This range of buildings, extending 1600 ft. east and west, divided the palace into two nearly equal halves. In the northern division of it were a series of small courts, surrounded by buildings apparently appropriated to the use of distinguished guests; and in one of them overhanging the river stood the celebrated Dewanni Khas (D), or private audience hall—if not the most beautiful, certainly the most highly ornamented of all Shah Jehan’s buildings. It is larger certainly, and far richer in ornament than that at Agra, though hardly so elegant in design; but nothing can exceed the beauty of the inlay of precious stones with which it is adorned, or the general poetry of the design. It is round the roof of this hall that the famous inscription runs: “If there is a heaven on earth it is this, it is this,” which may safely be rendered into the sober English assertion, that no palace now existing in the world possesses an apartment of such singular elegance as this.

Beyond this to the northward were the gardens of the palace, laid out in the usual formal style of the East, but adorned with fountains and little pavilions and kiosks of white marble, that render these so beautiful and so appropriate to such a climate.

The whole of the area between the central range of buildings to the south, and eastward from the bazaar, measuring about 1000 ft. each way, was occupied by the hareem and private apartments of the palace, covering, consequently, more than twice the area of the Escurial, or, in fact, of any palace in Europe. According to the native plan I possess, which I see no reason for distrusting, it contained three garden courts, and some thirteen or fourteen other courts, arranged some for state, some for convenience; but what they were like we have no means of knowing. Not one vestige of them now remains. Judging from the corresponding parts of the palace at Agra, built by the same monarch, they must have vied with the public apartments in richness and in beauty when originally erected, but having continued to be used as an abode down to the time of the mutiny, they were probably very much disfigured and debased. Taste was, no doubt, at as low an ebb inside the walls of the palace during the last hundred years as it was outside, or as we find it at Lucknow and elsewhere; but all the essential parts of the structure were there, and could easily have been disencumbered from the accretions that had been heaped upon it. The idea, however, of doing this was far from entering into the heads of our governors. The whole of the hareem courts of the palace were swept off the face of the earth to make way for a hideous British barrack, without those who carried out this fearful piece of Vandalism thinking it even worth while to make a plan of what they were destroying, or preserving any record of the most splendid palace in the world.
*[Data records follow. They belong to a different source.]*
(* ===== verification/LTable.v ===== *)
(** * The MICA table with items of any size: data and operations
    ([src/mica2/src/mica/table/ltable.h], [ltable_impl/], [mica/util/memcpy.h])

    [LTable] is the template instance of [datastore/ltable/ds_ltable.h], with
    [BasicLosslessLTableConfig]: no eviction, buckets of seven slots and a pool that
    allocates items ([SegregatedFit]).  The branches for the other pool are not part of this
    instance.  A bucket holds item words, a tag and the offset of the item in the pool; the
    item holds its lengths, the hash, the key and the value.

    The pool is not part of the sources: [PoolOps] are the operations that the table calls.
    Items are in the memory of the pool, [mem_], which the pool and the table write; a
    pointer is a position in it.  Pointers of callers are positions in memory of theirs.  A
    table operation is one step, so that a wait for another thread is [Diverge]. *)

From S2P Require Import Prelude Util FixedTable.
From Stdlib Require Import ZArith Lia Bool SpecFloat.
From stdpp Require Import base numbers list.
#[local] Open Scope Z_scope.

(** ** [mica/util/memcpy.h] *)

Module Memcpy.

(** The cases of the switches: [k] words, the last one first. *)
Fixpoint copy_words (k : nat) (dst : list byte) (d : Z) (src : list byte) (s : Z) : res (list byte) :=
  match k with
  | O => Ok dst
  | S k =>
      w ← read_at (Z.to_nat (s + 8 * Z.of_nat k)) 8 src;
      dst ← write_at (Z.to_nat (d + 8 * Z.of_nat k)) w dst;
      copy_words k dst d src s
  end.

Fixpoint equal_words (k : nat) (a : list byte) (pa : Z) (b : list byte) (pb : Z) : res bool :=
  match k with
  | O => Ok true
  | S k =>
      wa ← read_at (Z.to_nat (pa + 8 * Z.of_nat k)) 8 a;
      wb ← read_at (Z.to_nat (pb + 8 * Z.of_nat k)) 8 b;
      if bool_decide (wa = wb) then equal_words k a pa b pb else Ok false
  end.

(** [memcpy<8>(dst + d, src + s, n)] *)
Definition memcpy8 (dst : list byte) (d : Z) (src : list byte) (s n : Z) : res (list byte) :=
  _ ← assert_ (n =? roundup 8 n);
  _ ← assert_ (d mod 8 =? 0);
  _ ← assert_ (s mod 8 =? 0);
  let k := Z.shiftr n 3 in
  if k <=? 4 then copy_words (Z.to_nat k) dst d src s
  else
    w ← read_at (Z.to_nat s) (Z.to_nat n) src;
    write_at (Z.to_nat d) w dst.

(** [memcmp_equal<8>(a + pa, b + pb, n)] *)
Definition memcmp_equal8 (a : list byte) (pa : Z) (b : list byte) (pb n : Z) : res bool :=
  _ ← assert_ (n =? roundup 8 n);
  _ ← assert_ (pa mod 8 =? 0);
  _ ← assert_ (pb mod 8 =? 0);
  let k := Z.shiftr n 3 in
  if k <=? 4 then equal_words (Z.to_nat k) a pa b pb
  else
    wa ← read_at (Z.to_nat pa) (Z.to_nat n) a;
    wb ← read_at (Z.to_nat pb) (Z.to_nat n) b;
    Ok (bool_decide (wa = wb)).

End Memcpy.
Import Memcpy.

(** ** The pool *)

(** [P] is the pool object without the memory of the items, which operations may also
    write.  [pool_get_item] gives the position and the size of an item;
    [pool_allocate] is [None] when it returns [kInsufficientSpace]. *)
Class PoolOps (P : Type) := {
  pool_get_item : P -> list byte -> Z -> Z * Z;
  pool_allocate : Z -> P -> list byte -> option Z * P * list byte;
  pool_release : Z -> P -> list byte -> P * list byte;
  pool_reset : P -> list byte -> P * list byte;
  pool_lock : P -> P;
  pool_unlock : P -> P
}.

Module LTable.

Definition kBucketSize : nat := 7.
Definition kMaxKeyLength : Z := 255.
Definition kMaxValueLength : Z := 1048575.
Definition sizeof_Item : Z := 16.
Definition kKeyMask : Z := Z.shiftl 1 8 - 1.
Definition kValueMask : Z := Z.shiftl 1 24 - 1.
Definition kTagMask : Z := Z.shiftl 1 16 - 1.
Definition kItemOffsetMask : Z := Z.shiftl 1 48 - 1.

Record Bucket := mkBucket {
  version : Z;                   (* uint32_t *)
  next_extra_bucket_index : Z;   (* uint32_t, 1-based; 0 = no extra bucket *)
  item_vec : list Z              (* uint64_t [kBucketSize] *)
}.

(** A pointer into memory of the caller. *)
Record ptr := mk_ptr { p_mem : list byte; p_pos : Z }.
Of the public parts of the palace all that now remains is the entrance hall, the Nobut Khana, the Dewanni Aum and Khas, and the Rung Mehal—now used as a mess-room—and one or two small pavilions. They are the gems of the palace, it is true, but without the courts and corridors connecting them they lose all their meaning and more than half their beauty.[557] Being now situated in the middle of a British barrack-yard, they look like precious stones torn from their settings in some exquisite piece of Oriental jeweller’s work and set at random in a bed of the commonest plaster.[558]

Taje Mehal.

It is a pleasure to turn from this destroyed and desecrated palace to the Taje Mehal, which even more, perhaps, than the palace was always the chef-d’œuvre of Shah Jehan’s reign ([Woodcut No. 337]). It, too, has been fortunate in attracting the attention of the English, who have paid sedulous attention to it for some time past, and keep it now, with its gardens, in a perfect state of substantial repair.
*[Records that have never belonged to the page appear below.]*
Lemma own_live L t ft own off it :
  holds L t ft own -> own !! off = Some it ->
  off ∈ pool_live (pool_ t) /\ u 48 off /\ get_tag (vec off it) = calc_tag (i_hash it) /\ get_item_offset (vec off it) = off /\
  u 64 (vec off it) /\ vec off it <> 0.
Proof.
  intros Hh Ho. assert (off ∈ pool_live (pool_ t)) as Hl by (rewrite (h_live _ _ _ _ Hh); eapply (h_own _ _ _ _ Hh), elem_of_dom_2, Ho).
  destruct (pool_item _ _ _ _ (h_pool _ _ _ _ Hh) Hl) as [Hu _]. split; [done|]. split; [done|]. by apply item_vec_parts; [apply calc_tag_range|].
Qed.

Lemma chain_index ft sh i ps : FI.wf ft sh -> FI.chains sh !! i = Some ps -> (i < Z.to_nat (FT.num_buckets_ ft))%nat.
Proof. intros (_ & Hl & _) Hi. apply lookup_lt_Some in Hi. pose proof (FI.lk_len ft sh Hl). lia. Qed.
No building in India has been so often drawn and photographed as this, or more frequently described; but, with all this, it is almost impossible to convey an idea of it to those who have not seen it, not only because of its extreme delicacy, and beauty of material employed in its construction, but from the complexity of its design. If the Taje were only the tomb itself, it might be described, but the platform on which it stands, with its tall minarets, is a work of art in itself. Beyond this are the two wings, one of which is a mosque, which anywhere else would be considered an important building. This group of buildings forms one side of a garden court 880 ft. square; and beyond this again an outer court, of the same width but only half the depth. This is entered by three gateways of its own, and contains in the centre of its inner wall the great gateway of the garden court, a worthy pendant to the Taje itself.[559] Beautiful as it is in itself, the Taje would lose half its charm if it stood alone. It is the combination of so many beauties, and the perfect manner in which each is subordinated to the other, that makes up a whole which the world cannot match, and which never fails to impress even those who are most indifferent to the effects produced by architectural objects in general.

The plan and section (Woodcuts Nos. [338], [339]) explain sufficiently the general arrangement and structural peculiarities of the tomb or principal building of the group. The raised platform on which it stands is 18 ft. high, faced with white marble, and exactly 313 ft. square. At each corner of this terrace stands a minaret 133 ft.